Дворянских юношей, которым было хорошо известно «принятое обыкновение, требующее от девицы строгого воздержания», подобный запрет мало сдерживал. Вместе с тем дефлорация обозначалась ими в этических терминах – «сделать несчастною», «нарушить девичью драгоценность», «ввергнуть в поношение». Причем некоторые мемуаристы (как, например, М. П. Загряжский) всячески подчеркивали полную готовность дворянских девушек, с которыми они «шалберили», вступить в добрачные отношения, приписывая недопущение этого лишь собственному благоразумию. Роль сексуальных наставников в юношеских опытах с девушками-дворянками мужчины-авторы мемуаров и автобиографий неизменно отводили исключительно себе. Д. И. Фонвизин вспоминал, как, сам еще только осваивая «науку любви», не забывал взять на себя и привычную для интеллектуалов XVIII века функцию «просветителя» в отношении «объекта» своего телесного экспериментирования: «Узнав в теории все то, что мне знать было еще рано, искал я жадно случая теоретические мои знания привесть в практику. К сему показалась мне годною одна девушка, о которой можно сказать: толста, толста! проста, проста! Она имела мать, которую ближние и дальние, – словом, целая Москва признала, и огласила набитою дурою. Я привязался к ней, и сей привязанности была причиною одна разность полов: ибо в другое влюбиться было не во что. Умом была она в матушку; я начал к ней ездить, казал ей книги мои, изъяснял эстампы, и она в теории получила равное со мною просвещение. Желал бы я преподавать ей и физические эксперименты, но не было удобности: ибо двери в доме матушки ее, будучи сделаны национальными художниками, ни одна не только не затворялась, но и не притворялась. Я пользовался маленькими вольностями, но как она мне уже надоела, то часто вызывали мы к нам матушку ее от скуки для поговорки, которая, признаю грех мой, послужила мне подлинником к сочинению Бригадиршиной роли; по крайней мере из всего моего приключения родилась роль Бригадирши»[355]
.Даже некоторые мужья не считали зазорным «просвещать» своих юных неискушенных жен самыми оригинальными способами: например, предаваясь у них на глазах любовным утехам с другой женщиной, будь то племянница или служанка. О. Е. Глаголева называет забавы А. М. Карамышева, первого мужа А. Е. Лабзиной, со служанкой, при которых он заставлял присутствовать жену, щадя ее молодость и не вступая с ней самой в интимные отношения, «наглядным уроком», причем «вполне укладывавшимся в нормативные рамки морали той эпохи»[356]
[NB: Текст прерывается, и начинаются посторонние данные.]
(** X1.  Once some attempt has succeeded and the Extractor of the re-fetch could
    be spawned, nothing that goes wrong in the metadata step changes the
    answer: whatever the re-fetch exits with or prints, whatever happens to
    the thumbnail download and to the Transcoder, the handler answers 200
    with [<id>.mp4] and publishes the completion event last. *)
Theorem metadata_failures_swallowed (req : Request) (o : oracle) (fs : files)
  code stdout stderr :
  Js.truthy (url req) = true ->
  allFail (path_join downloadsDir (uuid o) +:+ ".mp4") maxRetries (attempts o) fs = false ->
  refetch o = DumpExit code stdout stderr ->
  result_of (download req o fs)
  = inl {| status := 200; body_of := SuccessBody (uuid o +:+ ".mp4") |} /\
  exists before,
    trace_of (download req o fs) = before ++ [Emit (Complete (uuid o +:+ ".mp4"))].
Proof.
  intros Hurl Hall Hre.
  destruct (download_run req o fs Hurl) as (t & fs1 & sent & HS & Hrun).
  rewrite (schedule_some_succeed _ _ maxRetries _ _ _ _ _ _ HS eq_refl Hall) in Hrun.
  destruct Hrun as (fs2 & t2 & _ & Hrun). rewrite Hre in Hrun. rewrite Hrun.
  split; [reflexivity|]. exists (t ++ t2). unfold trace_of. simpl.
  now rewrite List.app_assoc.
Qed.
End Swallowed.

Lemma metadata_failures_swallowed_witness :
  result_of (@download posix req0
               (world [att_exit1; att_ok]
                  (DumpExit (Some 1) (ParseError "") "ERROR: unavailable") embed_fail) ∅)
  = inl {| status := 200; body_of := SuccessBody "abc.mp4" |}.
Proof.
  apply (@metadata_failures_swallowed posix req0
           (world [att_exit1; att_ok]
              (DumpExit (Some 1) (ParseError "") "ERROR: unavailable") embed_fail) ∅
           (Some 1) (ParseError "") "ERROR: unavailable");
    [reflexivity|vm_compute; reflexivity|reflexivity].
Defined.
(** [_analyze_reaction_sensitivity] *)
Definition _analyze_reaction_sensitivity (float : string -> option R)
    (self : GroundwaterCalculator) (reply : string)
  : outcome (list (R * ndarray)) :=
  let p := current_params self in
  let lambda_values := [0; 0.001; 0.005; 0.01; 0.02] in
  t_pred <~ lift (float_or float reply 100) ;;
  curves <~
    for_each
      (fun lambda_val =>
         m <~ getkey p "m" ;;
         W <~ getkey p "W" ;;
         n <~ getkey p "n" ;;
         u <~ getkey p "u" ;;
         DL <~ getkey p "DL" ;;
         model_temp <~ lift (init m W n u DL lambda_val) ;;
         concentrations <~
           lift (calculate_concentration model_temp x_range_sens (Scalar t_pred)) ;;
         Return (lambda_val, concentrations))
      lambda_values ;;
  _ <~ getkey p "standard_limit" ;;
  Return curves.

(** What [sensitivity_analysis] ends with. *)
Inductive sensitivity_report : Type :=
| NoModel                                   (* "请先设置模型参数" *)
| InvalidChoice                             (* "无效选择" *)
| Plotted (curves : list (R * ndarray))
| Failed (e : exception).                   (* "敏感性分析失败: {e}" *)

(** [sensitivity_analysis]: the reply to the menu and the reply to the
    analysis time. *)
Definition sensitivity_analysis (float : string -> option R)
    (self : GroundwaterCalculator) (choice reply : string) : sensitivity_report :=
  match model self with
  | None => NoModel
  | Some _ =>
      let run :=
        if String.eqb choice "1" then Some (_analyze_velocity_sensitivity float self reply)
        else if String.eqb choice "2" then Some (_analyze_dispersion_sensitivity float self reply)
        else if String.eqb choice "3" then Some (_analyze_reaction_sensitivity float self reply)
        else None in
      match run with
      | None => InvalidChoice
      | Some (Return curves) => Plotted curves
      | Some (Throw e) => Failed e
      end
  end.
(** * The memory facade of the runtime: [core/iwasm/common/wasm_memory.c]

    The file keeps one process-wide selection of an allocation backend
    (a pool engine, a caller-supplied allocator, or the platform
    allocator) in a handful of [static] variables, and routes
    [wasm_runtime_malloc], [wasm_runtime_realloc] and [wasm_runtime_free]
    through it.

    The embedding below is shallow: every C function of the file is a
    computation in a small monad that threads the statics and the state
    of the outside world, records the diagnostics and the calls made to
    the collaborators, and can end the process ([exit]). *)

From Stdlib Require Import ZArith List String Bool Lia.
Import ListNotations.

#[local] Open Scope Z_scope.

(** ** Values *)

(** A [void *], a [mem_allocator_t] and a function pointer are all
    addresses; [NULL] is address 0. *)
Definition ptr := Z.
Definition NULL : ptr := 0.

(** C truth value of a pointer used as a condition. *)
Definition nonnull (p : ptr) : bool := negb (p =? NULL).

(** [unsigned int] values are kept as [Z]; the file only stores, compares
    and returns them. *)
Definition UINT32_MAX : Z := 4294967295.

(** [typedef enum Memory_Mode] *)
Inductive Memory_Mode :=
| MEMORY_MODE_UNKNOWN
| MEMORY_MODE_POOL
| MEMORY_MODE_ALLOCATOR
| MEMORY_MODE_SYSTEM_ALLOCATOR.

(** Modelled from the spec: the enumeration [mem_alloc_type_t] is declared
    in a header of the runtime that accompanies [wasm_memory.c]; the spec
    speaks of a requested mode tag with three recognised values, any other
    tag being rejected.  A tag is the integer a C enum is, and the three
    enumerators take C's default numbering. *)
Definition mem_alloc_type_t := Z.
Definition Alloc_With_Pool : mem_alloc_type_t := 0.
Definition Alloc_With_Allocator : mem_alloc_type_t := 1.
Definition Alloc_With_System_Allocator : mem_alloc_type_t := 2.

(** Modelled from the spec: [MemAllocOption] is declared in the same
    header; the spec lists, for the pool, a region address and its size
    in bytes, and for the custom allocator an allocate function, an
    optional reallocate function, a release function and an optional
    opaque user context.  Each initialisation path reads only its own
    member, so the two members are kept side by side. *)
Module MemAllocOption.
Record pool_t := { heap_buf : ptr; heap_size : Z }.
Record allocator_t :=
  { malloc_func : ptr; realloc_func : ptr; free_func : ptr; user_data : ptr }.
Record t := { pool : pool_t; allocator : allocator_t }.
End MemAllocOption.

(** ** The statics of the file *)

Record Globals := {
  memory_mode : Memory_Mode;
  pool_allocator : ptr;
  (** exists only when [WASM_MEM_ALLOC_WITH_USER_DATA != 0]; otherwise
      it is never written and never read *)
  allocator_user_data : ptr;
  malloc_func : ptr;
  realloc_func : ptr;
  free_func : ptr;
  global_pool_size : Z
}.

(** The initialisers of the statics ([global_pool_size] has none and is
    zero-initialised). *)
Definition initial_globals : Globals :=
  {| memory_mode := MEMORY_MODE_UNKNOWN;
     pool_allocator := NULL;
     allocator_user_data := NULL;
     malloc_func := NULL;
     realloc_func := NULL;
     free_func := NULL;
     global_pool_size := 0 |}.

Definition with_memory_mode (m : Memory_Mode) (g : Globals) : Globals :=
  {| memory_mode := m;
     pool_allocator := pool_allocator g;
     allocator_user_data := allocator_user_data g;
     malloc_func := malloc_func g;
     realloc_func := realloc_func g;
     free_func := free_func g;
     global_pool_size := global_pool_size g |}.

Definition with_pool_allocator (h : ptr) (g : Globals) : Globals :=
  {| memory_mode := memory_mode g;
     pool_allocator := h;
     allocator_user_data := allocator_user_data g;
     malloc_func := malloc_func g;
     realloc_func := realloc_func g;
     free_func := free_func g;
     global_pool_size := global_pool_size g |}.

Definition with_allocator_user_data (u : ptr) (g : Globals) : Globals :=
  {| memory_mode := memory_mode g;
     pool_allocator := pool_allocator g;
     allocator_user_data := u;
     malloc_func := malloc_func g;
     realloc_func := realloc_func g;
     free_func := free_func g;
     global_pool_size := global_pool_size g |}.

Definition with_malloc_func (f : ptr) (g : Globals) : Globals :=
  {| memory_mode := memory_mode g;
     pool_allocator := pool_allocator g;
     allocator_user_data := allocator_user_data g;
     malloc_func := f;
     realloc_func := realloc_func g;
     free_func := free_func g;
     global_pool_size := global_pool_size g |}.

Definition with_realloc_func (f : ptr) (g : Globals) : Globals :=
  {| memory_mode := memory_mode g;
     pool_allocator := pool_allocator g;
     allocator_user_data := allocator_user_data g;
     malloc_func := malloc_func g;
     realloc_func := f;
     free_func := free_func g;
     global_pool_size := global_pool_size g |}.

Definition with_free_func (f : ptr) (g : Globals) : Globals :=
  {| memory_mode := memory_mode g;
     pool_allocator := pool_allocator g;
     allocator_user_data := allocator_user_data g;
     malloc_func := malloc_func g;
     realloc_func := realloc_func g;
     free_func := f;
     global_pool_size := global_pool_size g |}.

Definition with_global_pool_size (n : Z) (g : Globals) : Globals :=
  {| memory_mode := memory_mode g;
     pool_allocator := pool_allocator g;
     allocator_user_data := allocator_user_data g;
     malloc_func := malloc_func g;
     realloc_func := realloc_func g;
     free_func := free_func g;
     global_pool_size := n |}.

(** ** What the file does to the outside *)

(** A call into a collaborator, with its arguments.  The three [Fn_*]
    calls go through a stored function pointer [fn]; they carry the user
    data argument only in a build with [WASM_MEM_ALLOC_WITH_USER_DATA]. *)
Inductive call :=
| Pool_create (mem : ptr) (bytes : Z)
| Pool_destroy (h : ptr)
| Pool_malloc (h : ptr) (size : Z)
| Pool_realloc (h : ptr) (p : ptr) (size : Z)
| Pool_free (h : ptr) (p : ptr)
| Pool_get_alloc_info (h : ptr) (info : ptr)
| Os_malloc (size : Z)
| Os_realloc (p : ptr) (size : Z)
| Os_free (p : ptr)
| Fn_malloc (fn : ptr) (ud : option ptr) (size : Z)
| Fn_realloc (fn : ptr) (ud : option ptr) (p : ptr) (size : Z)
| Fn_free (fn : ptr) (ud : option ptr) (p : ptr).

Inductive event :=
| Warning (msg : string)
| Error (fmt : string) (args : list Z)
| Invoke (c : call).

(** The calls among the events, in order. *)
Fixpoint backend_calls (t : list event) : list call :=
  match t with
  | [] => []
  | Invoke c :: t' => c :: backend_calls t'
  | _ :: t' => backend_calls t'
  end.

(** ** The collaborators *)

(** The pool engine ([mem_alloc.h]), the platform allocator
    ([bh_platform.h]) and the code behind a function pointer are outside
    the file.  Each is a function on the state [W] of the outside world.
    [W] does not contain the statics of the file: they have internal
    linkage, and a collaborator is taken not to call back into the
    facade. *)
Module Ext.
Class Platform (W : Type) := {
  mem_allocator_create : ptr -> Z -> W -> ptr * W;
  mem_allocator_destroy : ptr -> W -> Z * W;
  mem_allocator_malloc : ptr -> Z -> W -> ptr * W;
  mem_allocator_realloc : ptr -> ptr -> Z -> W -> ptr * W;
  mem_allocator_free : ptr -> ptr -> W -> W;
  mem_allocator_get_alloc_info : ptr -> ptr -> W -> bool * W;
  os_malloc : Z -> W -> ptr * W;
  os_realloc : ptr -> Z -> W -> ptr * W;
  os_free : ptr -> W -> W;
  (** indirect calls [fn(user_data?, ...)] *)
  indirect_malloc : ptr -> option ptr -> Z -> W -> ptr * W;
  indirect_realloc : ptr -> option ptr -> ptr -> Z -> W -> ptr * W;
  indirect_free : ptr -> option ptr -> ptr -> W -> W
}.
End Ext.

(** The two preprocessor switches the file tests. *)
Class BuildConfig := {
  WASM_MEM_ALLOC_WITH_USER_DATA : Z;
  BH_ENABLE_GC_VERIFY : Z
}.

(** ** The monad *)

Record Machine (W : Type) := { ctx : Globals; world : W }.
Arguments ctx {W} _.
Arguments world {W} _.

(** A computation either returns a value or ends the process with an
    exit status; either way it leaves a machine and the events of the
    run. *)
Inductive result (W A : Type) :=
| Done (a : A) (s : Machine W) (t : list event)
| Exit (status : Z) (s : Machine W) (t : list event).
Arguments Done {W A} _ _ _.
Arguments Exit {W A} _ _ _.

Definition M (W A : Type) := Machine W -> result W A.

Definition ret {W A} (a : A) : M W A := fun s => Done a s [].

Definition bind {W A B} (m : M W A) (k : A -> M W B) : M W B :=
  fun s =>
    match m s with
    | Done a s1 t1 =>
        match k a s1 with
        | Done b s2 t2 => Done b s2 (t1 ++ t2)
        | Exit c s2 t2 => Exit c s2 (t1 ++ t2)
        end
    | Exit c s1 t1 => Exit c s1 t1
    end.

Declare Scope facade_scope.
Delimit Scope facade_scope with facade.
Notation "x <- m ;; k" := (bind m (fun x => k))
  (at level 61, m at next level, right associativity) : facade_scope.
Notation "m ;; k" := (bind m (fun _ => k))
  (at level 61, right associativity) : facade_scope.
#[local] Open Scope facade_scope.

Definition events_of {W A} (r : result W A) : list event :=
  match r with Done _ _ t => t | Exit _ _ t => t end.

Definition machine_of {W A} (r : result W A) : Machine W :=
  match r with Done _ s _ => s | Exit _ s _ => s end.

Section Facade.

Context {W : Type} {platform : Ext.Platform W} {build : BuildConfig}.

(** *** Primitive effects *)

Definition read {A} (f : Globals -> A) : M W A :=
  fun s => Done (f (ctx s)) s [].

Definition assign (f : Globals -> Globals) : M W unit :=
  fun s => Done tt {| ctx := f (ctx s); world := world s |} [].

Definition LOG_WARNING (msg : string) : M W unit :=
  fun s => Done tt s [Warning msg].

Definition LOG_ERROR (fmt : string) (args : list Z) : M W unit :=
  fun s => Done tt s [Error fmt args].

Definition exit {A} (status : Z) : M W A :=
  fun s => Exit status s [].

(** A call that returns a value. *)
Definition extern {A} (c : call) (f : W -> A * W) : M W A :=
  fun s =>
    let (a, w) := f (world s) in
    Done a {| ctx := ctx s; world := w |} [Invoke c].

(** A call that returns nothing. *)
Definition extern_void (c : call) (f : W -> W) : M W unit :=
  fun s => Done tt {| ctx := ctx s; world := f (world s) |} [Invoke c].

(** *** The collaborators as computations *)

Definition mem_allocator_create (mem : ptr) (bytes : Z) : M W ptr :=
  extern (Pool_create mem bytes) (Ext.mem_allocator_create mem bytes).

Definition mem_allocator_destroy (h : ptr) : M W Z :=
  extern (Pool_destroy h) (Ext.mem_allocator_destroy h).

Definition mem_allocator_malloc (h : ptr) (size : Z) : M W ptr :=
  extern (Pool_malloc h size) (Ext.mem_allocator_malloc h size).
.О возможности добрачных связей дворянок также свидетельствуют не собственно женские письма, мемуары, дневники, литературные произведения, а мужская обсценная поэзия, вышедшая, например, из юнкерской среды 1830‐х годов[357]
,[358]. Трудно с уверенностью судить о достоверности данного источника, который по жанру мог выдавать желаемое за действительное, будучи проекцией тайных юношеских мечтаний. Скорее всего, как раз намеренная вербализация ситуации межполовых сексуальных контактов до брака, вербальное снятие культурного запрета, демонстративное отрицание социальной и сексуальной нормы[359] и абсолютизация девиации являлись следствием реальной недопустимости добрачных связей дворянской девушки. Кроме того, описываемые юнкерской скабрезной поэзией варианты утраты барышнями невинности могут рассматриваться как проявления мизогинии, присущей не только этим, но и другим произведениям, бытовавшим обычно в исключительно мужской среде[360].Н. Л. Пушкаревой при анализе эгодокументов дворянок XVIII – начала XIX века не удалось выявить «ни одного случая добрачной беременности и рождения ребенка до замужества»[361]
. Правда, она не отрицает полностью саму гипотетическую возможность таких ситуаций, не фиксировавшихся по этическим соображениям, но, сопоставляя данные о дворянках со сведениями о крестьянках и представительницах городского населения, среди которых такие случаи как раз зафиксированы, утверждает, что именно у дворян «представление о „позорности“ наживания детей до брака укрепилось»[362]. Вероятно, опасения забеременеть могли быть, наряду с моральными предписаниями и религиозными убеждениями, а точнее в их контексте, эффективным сдерживающим фактором предостережения дворянок от вступления в добрачные связи. Однако останавливали они не всех[363].